● The problem
Look for "eapply" in the material below and show each line that contains it.

● Extracted entries
Lemma remove_conflicts_spec tx l : ∀ pool removed, pool_ok pool → (∀ i, i ∈ l → i ∈ vin tx) →
  ∃ pool' removed', remove_conflicts pool tx removed l = Some (pool', removed') ∧ pool_ok pool' ∧ sub_pool pool' pool ∧
    (∀ i ip, i ∈ l → mapNextTx pool' !! prevout i = Some ip → ptx ip = tx_GetHash tx) ∧ keeps pool (conflicts_with pool tx) pool'.
Proof.
  induction l as [|i l IH]; intros pool removed Hok Hl; cbn [remove_conflicts].
  { exists pool, removed. split_and!; [done..|by intros ? ? ?%elem_of_nil|by intros h e He _]. }
  assert (∀ i, i ∈ l → i ∈ vin tx) as Hl' by (intros; apply Hl; by right).
  destruct (mapNextTx pool !! prevout i) as [it|] eqn:Em.
  - destruct (po_next _ Hok _ _ Em) as (e & _ & _ & He & _). rewrite He. cbn [mbind option_bind]. rewrite (po_key _ Hok _ _ He). case_bool_decide as Hsame.
    + destruct (IH pool removed Hok Hl') as (pool' & rem' & -> & Hok' & Hs & Hc & Hk). exists pool', rem'. split_and!; [done..| |done].
      intros j ip [->|Hj]%elem_of_cons Hm; [|by eapply Hc]. apply Hs in Hm. congruence.
    + destruct (remove_spec pool (pool_tx e) removed true Hok) as (pool1 & l1 & -> & Hr). cbn [mbind option_bind].
      destruct (IH pool1 (removed ++ l1) (rr_ok _ _ _ _ Hr) Hl') as (pool' & rem' & -> & Hok' & Hs & Hc & Hk). pose proof (remove_result_sub _ _ _ _ Hr) as Hs1.
      exists pool', rem'. split_and!; [done|done|by etransitivity| |].
      * intros j ip [->|Hj]%elem_of_cons Hm; [|by eapply Hc]. apply Hs in Hm. apply (rr_next _ _ _ _ Hr) in Hm as [Hm Hnd]. exfalso. apply Hnd.
        assert (ip = it) as -> by congruence. split; [by rewrite He|]. left. rewrite (po_key _ Hok _ _ He). constructor.
      * intros h x Hx Hz. apply Hk.
        -- apply (rr_tx _ _ _ _ Hr). split; [done|]. intros [_ [Hp|(_ & Hno & _)]]; rewrite (po_key _ Hok _ _ He) in *; [|congruence].
           apply (Hz (ptx it)); [by eapply step_child|]. split; [done|]. exists i, it. split_and!; [apply Hl; left|done..].
        -- intros z Hp Hcz. apply (Hz z); [eapply rtc_subrel; [|exact Hp]; intros a b; by apply child_sub|by eapply conflicts_sub].
  - destruct (IH pool removed Hok Hl') as (pool' & rem' & -> & Hok' & Hs & Hc & Hk). exists pool', rem'. split_and!; [done..| |done].
    intros j ip [->|Hj]%elem_of_cons Hm; [|by eapply Hc]. apply Hs in Hm. congruence.
Qed.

● Answer to the problem
      intros j ip [->|Hj]%elem_of_cons Hm; [|by eapply Hc]. apply Hs in Hm. congruence.
      * intros j ip [->|Hj]%elem_of_cons Hm; [|by eapply Hc]. apply Hs in Hm. apply (rr_next _ _ _ _ Hr) in Hm as [Hm Hnd]. exfalso. apply Hnd.
           apply (Hz (ptx it)); [by eapply step_child|]. split; [done|]. exists i, it. split_and!; [apply Hl; left|done..].
        -- intros z Hp Hcz. apply (Hz z); [eapply rtc_subrel; [|exact Hp]; intros a b; by apply child_sub|by eapply conflicts_sub].
    intros j ip [->|Hj]%elem_of_cons Hm; [|by eapply Hc]. apply Hs in Hm. congruence.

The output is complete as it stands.